(1.) AFTER obtaining tequisite leave, the complainant has preferred this criminal appeal against an order of acquittal recorded in favour of the respondents in a complaint case for an offence Under Section 494, read with Section 190 IPC.
(2.) IT was alleged by the appellant that she was legally married wife of the respondent No. 1. Two sons were born to her out of her marriage with the respondent No. 1. In 1980, she was thrown out of the house. In June 1981, the respondent No. 1 solemnized second marriage with the respondent No. 2. The respondent No. 2 had knowledge of the fact that the first marriage of the respondent No. 1 with the appellant was subsisting on the date of her marriage with the respondent No. 1. Accordingly both the respondents were alleged to have committed an offence Under Section 494, read with Section 109 IPC. The respondents denied their guilt. By its impugned order, the Court below was pleased to dismiss the complaint on the ground that the appellant was not successful in proving that she was the legally married wife of the respondent No. 1. Being aggrieved, she has preferred this criminal appeal.

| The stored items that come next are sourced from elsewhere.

(** What each operation's instruction is, once built. *)
Lemma run_owner_Ok program self op s ix s' :
  run_owner program self op s = (Ok ix, s') ->
  exists state, saw program self state /\
    (needs_governance op = true -> a_actor (vm_args self) = va_governance_authority state) /\
    (needs_unstaged op = true -> open (va_staging state) = None) /\
    program_id ix = a_program_id (vm_args self) /\ data ix !! 0%nat = Some (op_code op) /\ actor_signs self ix.
Proof.
  intros H. destruct op as [amount shard|shard|shares|recipient| |kind shard|kind| |]; cbn [run_owner] in H.
  - do 5 owner_step H. unfold Owner.top_up_manager_stake in H. inv_ok H. apply Ok_inj in H as <-. exists v.
    do 5 (split; [done|]). eapply (actor_signs_app _ _ (Owner.owner_equity_accounts self ++ [_]) v2);
      [by rewrite <- app_assoc|by repeat constructor|done].
  - do 4 owner_step H. exists v. do 5 (split; [done|]).
    apply (actor_signs_app _ _ (Owner.owner_equity_accounts self) v1); [done|by repeat constructor|done].
  - do 3 owner_step H. unfold Owner.unlock_manager_stake in H. inv_ok H. apply Ok_inj in H as <-. exists v.
    do 5 (split; [done|]). apply actor_signs_all. by repeat constructor.
  - do 3 owner_step H. unfold Owner.apply_fee_recipient_update in H. inv_ok H. apply Ok_inj in H as <-. exists v.
    do 5 (split; [done|]). apply actor_signs_all. by repeat constructor.
  - do 3 owner_step H. unfold Owner.revoke_governance_nomination in H. inv_ok H. apply Ok_inj in H as <-. exists v.
    do 5 (split; [done|]). apply actor_signs_all. by repeat constructor.
  - by eapply apply_update_Ok.
  - do 3 owner_step H. destruct v1 as [payer payload]. owner_step H. exists v0.
    do 5 (split; [done|]). apply actor_signs_all. by repeat constructor.
  - do 4 owner_step H. exists v. do 5 (split; [done|]). apply actor_signs_all. by repeat constructor.
  - do 4 owner_step H. exists v. do 5 (split; [done|]). apply actor_signs_all. by repeat constructor.
Qed.
(** A guard that fails is the operation's answer, right after the vault was read. *)
Lemma run_owner_refused program self op s state s1 :
  OwnerRpc.current_owner_state program self s = (Ok state, s1) ->
  (needs_governance op = true -> a_actor (vm_args self) <> va_governance_authority state ->
   run_owner program self op s = (Err (ChainError.Vault VaultChainError.GovernanceAuthorityRequired), s1)) /\
  (needs_unstaged op = true -> (needs_governance op = true -> a_actor (vm_args self) = va_governance_authority state) ->
   open (va_staging state) <> None ->
   run_owner program self op s = (Err (ChainError.Vault VaultChainError.Staged), s1)).
Proof.
  intros H. split.
  - intros Hop Hno. destruct op; try discriminate Hop; unfold run_owner; autounfold with owner_ops;
      rpc_unfold; rewrite H; cbn; by rewrite bool_decide_false.
  - intros Hop Hyes Hst. destruct op as [| | | | |kind shard| | |]; try destruct kind; try discriminate Hop;
      unfold run_owner; autounfold with owner_ops; rpc_unfold; rewrite H; cbn;
      rewrite ?bool_decide_true by (by apply Hyes); by destruct (open _).
Qed.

(3.) HAVING heard the learned Counsel for the respondents and after going through the record, I am of the view that there is no case made out for interference with the impugned order of acquittal recorded in favour of the respondents by the Court below. In paragraphs 10 to 12 of the impugned order, the Court below has given cogent reasons for holding that the appellant failed to prover her marriage in accordance with law and, therefore, the respondents could not be held guilty of an offence Under Section 494, read with Section 109 IPC. I also went through the evidence of the complainant and her witnesses and found nothing to warrant a conclusion that the aforesaid finding recorded by the Court below is erroneous. Gopal Anant v. State of M. P, 1976 MPLJ 284, this Court came to the conclusion that it was incumbent on the prosecution to prove that the accused was already married and proof of actual first marriage was necessary. Admission of first or second marriage by accused is not evidence of it for purpose of proving solemnisation of the marriage in bigamy or adultery. This view was based on the two decisions of the Supreme Court in Kanwal Ram v. H. P. Administration, AIR 1966 S. C. 614, and Priya Bala v. Suresh Chandra, AIR 1971 S. C. 1153. Similar view was taken by the Supreme Court in Bhaurao v. State of Maharashtra, AIR 1965 S. C. 1564. I, therefore, find no case for interference with the impugned order of acquittal recorded in favour of the respondents. It may be added that the view taken by the Court below was reasonably possible on the evidence , brought on record and, therefore, even if a contrary view was possible, that would not be sufficient for interference with the order of acquittal.